The next four hours saw five (5) increasingly intelligent and desperate attempts to get out of their makeshift prison. First, was a simultaneous attempt to climb up four different vertical walls, then edge onto the roofing (just cardboard flaps bent over) and slide down the other side of the outer walls. However, they were spotted by their pretty little jailor and returned to incarceration. The ill-designed roof was then “secured” by her with a remnant tile but she cut two (2) small windows on opposite walls to let the air in.

Several hours later, three (3) members of the group had burrowed sloping holes in the wet beach sand at different locations and were about to penetrate the soggy cardboard walls located there, when they were intercepted.

After these break-out attempts, I noticed Aradhana had become quite thoughtful about the whole matter of holding Hermit Crabs in captivity. Despite what Google had said about them being really friendly pets, she felt that her four (4) captives were really “born to be free” and to roam their own stretches of Pacific beaches, whenever they wanted.

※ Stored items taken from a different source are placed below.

(* ===== verification/BlkBackCtl.v ===== *)
(** * The block device backend: control

    [src/modules/vca/blockio/vcablk_bcknd/vcablk_bcknd.c]: the ioctls that open and close
    disks, the device page of the frontend and the handshake through it.  The disks
    are those of an interface ([BckndDisk]), which [BlkLifecycle] implements.  The
    system is the backend together with a frontend ([BlkFrontCtl]) and the page they
    share; what happens while the backend waits is an argument. *)

From Stdlib Require Import ZArith Lia.
From stdpp Require Import base sets list numbers option tactics.
From S2P Require Import Prelude Pool BlkFrontend BlkMedia BlkBackend BlkLifecycle BlkFrontCtl.
#[local] Open Scope Z_scope.

Module BlkBackCtl.
Import DevPage BlkFrontCtl.
Import BlkMedia(VCABLK_DISK_TYPE(..), VCABLK_DISK_TYPE_UNINIT, VCABLK_DISK_TYPE_FILE, VCABLK_DISK_TYPE_MEMORY).
Import BlkBackend(DISK_STATE_CREATE, DISK_STATE_OPEN).
Import BlkLifecycle(vcablk_disk_open_desc, d_disk_id, d_type).

Definition VCA_BLK_BCKND_MAGIC : Z := 0xB10CBACE.
Definition VCA_FLAG_EVENTS_FRONTEND_DUMP_START : Z := 2 ^ 30.
Definition VCA_FLAG_EVENTS_FRONTEND_DUMP_END : Z := 2 ^ 31.
Definition ENOTTY : Z := 25.

(** ** The disks, seen from the control *)

(** [D]: disks; [E]: what the kernel answers.  [disk_rings]: the addresses of the
    rings that the disk has mapped. *)
Class BckndDisk (D E : Type) := {
  disk_state : D -> Z;
  disk_id : D -> Z;
  disk_rings : D -> option (Z * Z);
  media_read_only : D -> bool;
  media_size : D -> Z;
  disk_create : E -> vcablk_disk_open_desc -> outcome (D + Z);
  disk_prepare_request_db : E -> D -> D * Z;
  disk_start : E -> D -> Z -> Z -> Z -> Z -> Z -> D * Z;
  disk_stop : D -> D;
}.

(** What the control relies on. *)
Class BckndDiskOk (D E : Type) `{BckndDisk D E} := {
  disk_create_ok : forall e desc d, disk_create e desc = Ret (inl d) ->
    disk_state d = DISK_STATE_CREATE /\ disk_id d = d_disk_id desc /\ disk_rings d = None;
  disk_prepare_ok : forall e d d' db, disk_prepare_request_db e d = (d', db) ->
    disk_state d' = disk_state d /\ disk_id d' = disk_id d /\ disk_rings d' = disk_rings d;
  disk_start_ok : forall e d db rq rqs cp cps d' err, disk_start e d db rq rqs cp cps = (d', err) ->
    disk_id d' = disk_id d
    /\ (err = 0 -> disk_state d' = DISK_STATE_OPEN /\ disk_rings d' = Some (rq, cp))
    /\ (err <> 0 -> disk_state d = DISK_STATE_CREATE -> disk_rings d = None ->
          disk_state d' = DISK_STATE_CREATE /\ disk_rings d' = None);
  disk_stop_ok : forall d, disk_state (disk_stop d) = DISK_STATE_CREATE /\ disk_id (disk_stop d) = disk_id d
    /\ disk_rings (disk_stop d) = None;
}.

(** ** State *)

Record vcablk_bcknd_dev (D : Type) := mkBdev {
  dev_pages_remapped : bool;
  device_array : list (option D);
  ftb_db : Z;
  ftb_db_cookie : Z;
  dp_addr : Z;
}.
Arguments mkBdev {_}. Arguments dev_pages_remapped {_}. Arguments device_array {_}. Arguments ftb_db {_}.
Arguments ftb_db_cookie {_}. Arguments dp_addr {_}.

(** The frontend with the page, the backend, the address of the page that the
    hardware shows, and the doorbells that the backend rang. *)
Record sys (D : Type) := mkSys {
  front : fsys;
  bdev : vcablk_bcknd_dev D;
  hw_dp : Z;
  b_rung : list Z;
}.
Arguments mkSys {_}. Arguments front {_}. Arguments bdev {_}. Arguments hw_dp {_}. Arguments b_rung {_}.

Section Control.
Context {D E : Type} `{!BckndDisk D E}.
#[local] Abbreviation sys := (sys D).
#[local] Abbreviation bdev_t := (vcablk_bcknd_dev D).
Implicit Types s : sys.

(** The parameter of the module, and what [ioremap] of a page gives. *)
Context (vcablk_bcknd_max_dev : Z) (ioremap_ok : Z -> Z -> bool).

Definition pg s : vcablk_dev_page := page (front s).
Definition set_pg s p : sys := mkSys (set_page (front s) p) (bdev s) (hw_dp s) (b_rung s).
Definition set_bdev s b : sys := mkSys (front s) b (hw_dp s) (b_rung s).
Definition set_front s f : sys := mkSys f (bdev s) (hw_dp s) (b_rung s).
Definition set_hw_dp s v : sys := mkSys (front s) (bdev s) v (b_rung s).
Definition ring s db : sys := mkSys (front s) (bdev s) (hw_dp s) (b_rung s ++ [db]).
Definition set_array (b : bdev_t) l : bdev_t := mkBdev (dev_pages_remapped b) l (ftb_db b) (ftb_db_cookie b) (dp_addr b).
Definition set_map (b : bdev_t) m a : bdev_t := mkBdev m (device_array b) (ftb_db b) (ftb_db_cookie b) a.
Definition set_ftb (b : bdev_t) db c : bdev_t := mkBdev (dev_pages_remapped b) (device_array b) db c (dp_addr b).

Definition get_bckd s (i : Z) : outcome (option D) := aget (device_array (bdev s)) i.
Definition put_bckd s (i : Z) (d : option D) : outcome sys :=
  l ← aset (device_array (bdev s)) i d; Ret (set_bdev s (set_array (bdev s) l)).
Definition upd_ctrl s (i : Z) (f : vcablk_device_ctrl -> vcablk_device_ctrl) : outcome sys :=
  p ← upd_dev (pg s) i f; Ret (set_pg s p).

(** A command in the entry of a disk, with the answer reset.  [ack]: whether the old
    acknowledgement is reset too. *)
Definition post_command (ack : bool) (cmd : Z) (c : vcablk_device_ctrl) : vcablk_device_ctrl :=
  set_command (set_response c (set_ack (response c) 0 (if ack then 0 else command_ack (response c)))) cmd.
Definition clear_ack (c : vcablk_device_ctrl) : vcablk_device_ctrl :=
  set_response c (set_ack (response c) (status (response c)) 0).

(** [wait_event_interruptible_timeout] for the acknowledgement of the disk [i], and
    what follows; [wait] is what happens meanwhile, [intr] whether a signal ends it. *)
Definition await_ack (wait : sys -> outcome sys) (intr : bool) s (i : Z) : outcome (sys * Z) :=
  s ← wait s;
  c ← aget (devs (pg s)) i;
  if (command_ack (response c) =? 0) && negb intr then Ret (s, - ENODEV)
  else s ← upd_ctrl s i clear_ack; Ret (s, s32 (status (response c))).

Definition vcablk_bcknd_try_stop_frontend wait intr s (i : Z) (force : bool) : outcome (sys * Z) :=
  d ← get_bckd s i;
  match d with
  | None => Ret (s, - ENODEV)
  | Some d =>
      if disk_state d =? DISK_STATE_OPEN then
        if dev_pages_remapped (bdev s) then
          s ← upd_ctrl s i (post_command false (if force then CMD_STOP_FORCE else CMD_STOP_NORMAL));
          let s := ring s (notify_frontend_db (pg s)) in
          await_ack wait intr s i
        else Ret (s, 0)
      else Ret (s, 0)
  end.

Definition vcablk_bcknd_try_destroy_frontend wait intr s (i : Z) : outcome (sys * Z) :=
  d ← get_bckd s i;
  match d with
  | None => Ret (s, - ENODEV)
  | Some d =>
      if dev_pages_remapped (bdev s) then
        s ← upd_ctrl s i (post_command true CMD_DESTROY);
        let s := ring s (notify_frontend_db (pg s)) in
        '(s, err) ← await_ack wait intr s i;
        d' ← get_bckd s i;
        Ret (s, if disk_state (default d d') =? DISK_STATE_CREATE then err else - EIO)
      else Ret (s, 0)
  end.

Definition vcablk_bcknd_destroy wait intr s (i : Z) (force : bool) : outcome (sys * Z) :=
  d ← get_bckd s i;
  match d with
  | None => Ret (s, - ENODEV)
  | Some d =>
      '(s, err) ← (if disk_state d =? DISK_STATE_OPEN then vcablk_bcknd_try_stop_frontend wait intr s i force
                   else Ret (s, 0));
      if (disk_state d =? DISK_STATE_OPEN) && negb force && (err =? - EBUSY) then Ret (s, err)
      else
        '(s, _) ← vcablk_bcknd_try_destroy_frontend wait intr s i;
        s ← put_bckd s i None;
        Ret (s, 0)
  end.

(** [has_page]: whether the pointer to the page is valid. *)
Definition vcablk_bcknd_add_to_devpage (e : E) s (d : D) : outcome (sys * Z) :=
  let i := disk_id d in
  if num_devices (pg s) <=? u32 i then Ret (s, - ENOSPC)
  else if negb (disk_state d =? DISK_STATE_CREATE) then Ret (s, - EIO)
  else
    let '(d', db) := disk_prepare_request_db e d in
    s ← put_bckd s i (Some d');
    s ← upd_ctrl s i (fun c => mkCtrl CMD_CREATE (media_size d) (b2z (media_read_only d)) db (response c));
    Ret (s, 0).

Definition vcablk_bcknd_create (e : E) s (desc : vcablk_disk_open_desc) : outcome (sys * Z) :=
  let i := d_disk_id desc in
  if (i <? 0) || (vcablk_bcknd_max_dev <=? i) then Ret (s, - EINVAL)
  else
    d ← get_bckd s i;
    match d with
    | Some _ => Ret (s, - EBUSY)
    | None =>
        r ← disk_create e desc;
        match r with
        | inr err => Ret (s, err)
        | inl d =>
            s ← put_bckd s i (Some d);
            if dev_pages_remapped (bdev s) then
              '(s, err) ← vcablk_bcknd_add_to_devpage e s d;
              if negb (err =? 0) then Ret (s, err)
              else Ret (ring s (notify_frontend_db (pg s)), 0)
            else Ret (s, 0)
        end
    end.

But she decided to “sleep on it” and leave her decision-making till the next morning.

Early next morning, I was awoken by her loud sobs. Broken-hearted, she informed me that “the whole lot” had climbed the walls and escaped through the smaller windows. Their habitat had been parked in a corner of the enclosed balcony, some distance from the tempered glass wall facing the ocean. Now, she couldn’t locate any of the Gang of Four on the balcony. So, over a mug of Darjeeling tea, I discussed options with her, before she wandered off. Suddenly, I noticed two (2) horizontal opening – each the size of a brick laying on its wide side, in the structure holding up the glass wall. They were drain openings to allow rain water to pour away from the balcony. 

I grabbed my flipflops and face mask and took one of the elevators to the downstairs Social Area overlooking the cascading swimming pools. As I looked for clues I noticed the same two rectangular drain holes under a similar structure holding up a similar glass wall. Gingerly, I made my way there and looked down to the first pool area with a row of long lounge chairs. My eyes soon picked up pieces of Hermit crab shells and some intact insides.

I realized that these Pacific crustaceans had a DNA with a built-in propensity to escape from bondage at any cost. They did not realize that when they launched themselves from their 14th floor Freedom Gate, they were still several meters away from the beach and the waves they were born into.